In the data shown in Figure 2, A and B, all of the bursts occurred during particularly reliable firing events. To test the generality of this finding, we determined what fraction of bursts and single spikes were restricted to the most reliable visual firing events [stimulus-locked activity that occurred in >80% of trials (filled diamonds)]. For every cell in our sample, regardless of the visual stimulus, we consistently found that bursts were more likely than single spikes to occur during a high-reliability firing event (Fig. 2D).
Burst frequency depends on visual stimulus
LGN cells fired more bursts per second during the natural visual stimulus than during the white noise-stimulus (Fig. 3A). A similar result was found by others comparing spatiotemporal natural movies with spatiotemporal white noise (Lesica and Stanley, 2004). The increase in bursts during our natural stimulus was not attributable to a general increase in firing rate: a higher fraction of all responses were bursts when the natural stimulus was shown (Fig. 3B). The fact that some types of stimuli elicit more bursts than others is strong evidence that visual inputs can influence the priming of the channel and thus the state of the cell, at least on average.
The burst state is primed at reproducible times
If the probability of priming is determined only by average stimulus properties, it should be approximately constant over time within a stimulus. Alternatively, if priming is determined by specific temporal features in the visual stimulus, we would expect that burst probability would vary across firing events. In our data, we found that bursts occurred in a specific subset of firing events (Fig. 4A, red curve) (see also Fig. 2A,B, red points).
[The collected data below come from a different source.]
(* ===== verification/Cidr.v ===== *)
(** * Addresses and CIDR blocks

    [include/cfd/cidr.hpp] and [src/net/cidr.cpp]: [IpAddr] and [Cidr] with
    their parsers, printers and the membership test. [inet_pton] and
    [inet_ntop] are the C library's: they are operations of the class [Inet],
    with the documented behaviour the code relies on in [InetLaws]. *)
From S2P Require Import Prelude.
Local Open Scope Z_scope.
Local Open Scope cfd_scope.

(** ** Data *)

Inductive Family := V4 | V6.

#[export] Instance Family_eq_dec : EqDecision Family.
Proof. solve_decision. Defined.

(** [bytes] is a [std::array<std::uint8_t, 16>]; V4 uses the first four. *)
Record IpAddr := mkIpAddr { family : Family; bytes : list Z }.

Record Cidr := mkCidr { addr : IpAddr; prefix_len : Z }.

#[export] Instance IpAddr_eq_dec : EqDecision IpAddr.
Proof. solve_decision. Defined.
#[export] Instance Cidr_eq_dec : EqDecision Cidr.
Proof. solve_decision. Defined.

(** [std::array<std::uint8_t, 16>{}] *)
Definition zero16 : list Z := replicate 16 0.

(** The number of bits, and of bytes, of an address of the family. *)
Definition max_bits (f : Family) : Z := match f with V4 => 32 | V6 => 128 end.
Definition addr_len (f : Family) : nat := match f with V4 => 4 | V6 => 16 end.

(** The types: a 16-byte array, and a prefix length in the family's range. *)
Definition ip_ok (a : IpAddr) : Prop := length (bytes a) = 16%nat ∧ bytes_ok (bytes a).
Definition cidr_ok (c : Cidr) : Prop :=
  ip_ok (addr c) ∧ 0 <= prefix_len c <= max_bits (family (addr c)).

(** The addresses the parser builds: the bytes V4 does not use are zero. *)
Definition canonical (a : IpAddr) : Prop :=
  ip_ok a ∧ (family a = V4 → drop 4 (bytes a) = drop 4 zero16).

(** ** The C library's address conversions *)

(** [inet_pton f s] is the address it stores when it returns 1;
    [inet_ntop f bs] the string it writes, [None] when it returns null. *)
Class Inet := {
  inet_pton : Family → text → option (list Z);
  inet_ntop : Family → list Z → option text;
}.

(** [INET6_ADDRSTRLEN]: room for any address and the terminator. *)
Definition INET6_ADDRSTRLEN : nat := 46.

(** Documented: [inet_pton] stores a 4- or 16-byte address; [inet_ntop] prints
    every address, as a string that fits [INET6_ADDRSTRLEN], has no slash, and
    is read back as the same address, and as no V4 address if it is a V6 one. *)
Class InetLaws `{Inet} := {
  inet_pton_ok f s bs :
    inet_pton f s = Some bs → length bs = addr_len f ∧ bytes_ok bs;
  inet_ntop_ok f bs :
    length bs = addr_len f → bytes_ok bs →
    ∃ s, inet_ntop f bs = Some s ∧ (length s < INET6_ADDRSTRLEN)%nat
         ∧ "/"%char ∉ s ∧ nul ∉ s ∧ inet_pton f s = Some bs
         ∧ (f = V6 → inet_pton V4 s = None);
}.

Section parse.
Context `{Inet}.

(** ** [IpAddr::parse]: copy to a 64-byte C string, try V4, then V6. *)
Definition IpAddr_parse (s : text) : option IpAddr :=
  if (64 <=? length s)%nat then None
  else
    let buf := c_str s in
    match inet_pton V4 buf with
    | Some b => mkIpAddr V4 <$> memcpy_at 0 b zero16
    | None =>
        match inet_pton V6 buf with
        | Some b => mkIpAddr V6 <$> memcpy_at 0 b zero16
        | None => None
        end
    end.

(** [IpAddr::to_string]: the empty string when the conversion fails. *)
Definition IpAddr_to_string (a : IpAddr) : text :=
  default [] (inet_ntop (family a) (take (addr_len (family a)) (bytes a))).

(** The loop over the digits of the prefix length. *)
Fixpoint parse_plen (plen : Z) (s : text) : option Z :=
  match s with
  | [] => Some plen
  | c :: s' =>
      if ((code c <? code "0") || (code "9" <? code c))%bool then None
      else
        let plen := u32 (plen * 10 + (code c - code "0")) in
        if 128 <? plen then None else parse_plen plen s'
  end.

(** ** [Cidr::parse] *)
Definition Cidr_parse (s : text) : option Cidr :=
  match find_char "/" s with
  | None => None
  | Some slash =>
      let addr_part := take slash s in
      let plen_part := drop (S slash) s in
      match IpAddr_parse addr_part with
      | None => None
      | Some a =>
          match parse_plen 0 plen_part with
          | None => None
          | Some plen =>
              if max_bits (family a) <? plen then None
              else Some (mkCidr a (u8 plen))
          end
      end
  end.

(** ** [Cidr::to_string]: [snprintf] into [INET6_ADDRSTRLEN + 8] characters. *)
Definition Cidr_to_string (c : Cidr) : text :=
  take (INET6_ADDRSTRLEN + 8 - 1)
    (IpAddr_to_string (addr c) ++ str "/" ++ dec_of (prefix_len c)).

End parse.

(** ** [Cidr::contains] *)

(** [0xFFu << (8u - (prefix_len % 8u)) & 0xFFu], as a byte. *)
Definition contains_mask (plen : Z) : Z :=
  u8 (Z.land (u32 (Z.shiftl 255 (8 - plen mod 8))) 255).

(** The loop over the [n] whole bytes from [i]; a read outside either array is
    undefined. *)
Fixpoint contains_loop (n i : nat) (xs ys : list Z) : run bool :=
  match n with
  | O => Done true
  | S n' =>
      let! x := run_opt (xs !! i) in
      let! y := run_opt (ys !! i) in
      if negb (x =? y) then Done false else contains_loop n' (S i) xs ys
  end.

Definition Cidr_contains (c : Cidr) (other : IpAddr) : run bool :=
  if bool_decide (family other ≠ family (addr c)) then Done false
  else
    let n := Z.to_nat (prefix_len c / 8) in
    let mask := contains_mask (prefix_len c) in
    let! same := contains_loop n 0 (bytes (addr c)) (bytes other) in
    if negb same then Done false
    else if negb (prefix_len c mod 8 =? 0) then
      let! x := run_opt (bytes (addr c) !! n) in
      let! y := run_opt (bytes other !! n) in
      Done (Z.land x mask =? Z.land y mask)
    else Done true.

(** ** Specification: an address is a string of 128 bits, most significant
    first, and a block contains the addresses that share its prefix. *)

Definition bits_of_byte (b : Z) : list bool :=
  (λ k, Z.testbit b (7 - Z.of_nat k)) <$> seq 0 8.

Definition addr_bits (a : IpAddr) : list bool := bytes a ≫= bits_of_byte.

(** The significant bits of a block. *)
Definition cidr_prefix (c : Cidr) : list bool :=
  take (Z.to_nat (prefix_len c)) (addr_bits (addr c)).

(** Membership, as the prefix of the bits of the address. *)
Definition in_cidr (c : Cidr) (a : IpAddr) : Prop :=
  family a = family (addr c) ∧ cidr_prefix c `prefix_of` addr_bits a.

#[export] Instance in_cidr_dec c a : Decision (in_cidr c a).
Proof. unfold in_cidr. apply _. Defined.

(** ** The bits of an address *)

Lemma bits_of_byte_length b : length (bits_of_byte b) = 8%nat.
Proof. done. Qed.

Lemma bits_of_byte_lookup b k :
  (k < 8)%nat → bits_of_byte b !! k = Some (Z.testbit b (7 - Z.of_nat k)).
Proof.
  intros Hk. unfold bits_of_byte. rewrite list_lookup_fmap.
  by rewrite lookup_seq_lt by lia.
Qed.

Lemma bytes_bits_length (xs : list Z) :
  length (xs ≫= bits_of_byte) = (8 * length xs)%nat.
Proof. induction xs as [|x xs IH]; [done|]. cbn [mbind list_bind]. rewrite length_app.
  change (list_bind Z bool bits_of_byte xs) with (xs ≫= bits_of_byte).
  rewrite IH, bits_of_byte_length. simpl. lia.
Qed.

Lemma addr_bits_length a : ip_ok a → length (addr_bits a) = 128%nat.
Proof. intros [Hl _]. unfold addr_bits. by rewrite bytes_bits_length, Hl. Qed.

(** The first [8 * k + r] bits are those of the first [k] bytes, then [r] bits
    of the next one. *)
Lemma bytes_bits_take k r (xs : list Z) x :
  xs !! k = Some x → (r ≤ 8)%nat →
  take (8 * k + r) (xs ≫= bits_of_byte)
  = (take k xs ≫= bits_of_byte) ++ take r (bits_of_byte x).
Proof.
  revert xs. induction k as [|k IH]; intros [|y xs] Hx Hr; try done; cbn [lookup list_lookup] in Hx.
  - injection Hx as ->. rewrite bind_cons, Nat.mul_0_r, Nat.add_0_l.
    by rewrite take_app_le by (rewrite bits_of_byte_length; lia).
  - rewrite firstn_cons, !bind_cons.
    replace (8 * S k + r)%nat with (length (bits_of_byte y) + (8 * k + r))%nat
      by (rewrite bits_of_byte_length; lia).
    rewrite take_app_add, IH by done. by rewrite app_assoc.
Qed.

Lemma bytes_bits_take_whole k (xs : list Z) :
  (k ≤ length xs)%nat →
  take (8 * k) (xs ≫= bits_of_byte) = take k xs ≫= bits_of_byte.
Proof.
  revert xs. induction k as [|k IH]; intros [|y xs] Hk; simpl in Hk; [done..|lia|].
  rewrite firstn_cons, !bind_cons.
  replace (8 * S k)%nat with (length (bits_of_byte y) + 8 * k)%nat
    by (rewrite bits_of_byte_length; lia).
  rewrite take_app_add, IH by lia. done.
Qed.

(** The number whose most significant bits are [bs]. *)
Definition byte_of_bits (bs : list bool) : Z :=
  Z.shiftl (foldl (λ n b, 2 * n + Z.b2z b) 0 bs) (8 - Z.of_nat (length bs)).

Lemma byte_bits_mask b r :
  byte_ok b → (r < 8)%nat →
  take r (bits_of_byte (Z.land b (contains_mask (Z.of_nat r)))) = take r (bits_of_byte b)
  ∧ byte_of_bits (take r (bits_of_byte b)) = Z.land b (contains_mask (Z.of_nat r)).
Proof.
  revert b r. by_bytes.
Qed.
Most firing events had a zero probability of a primed burst state at the time of the visual trigger. For example, the cell shown in Figure 4, A and B, responded with 163 stimulus-locked firing events over 8 s. Of these events, 104 excluded bursts (no bursts in 128 trials). In other firing events, the same cell had as high as 83% chance of being in the primed state when the visual trigger occurred (106 of 128 trials had a burst within the time window of a single firing event). Other visually triggered events had an intermediate, but reproducible, probability of the primed state (Fig. 4, compare A, B). Our findings are in agreement with other studies using different visual stimuli (Lesica and Stanley, 2004; Alitto et al., 2005). This result shows that the recent stimulus can reproducibly set the probability that the cell will be primed at the time of each visual trigger.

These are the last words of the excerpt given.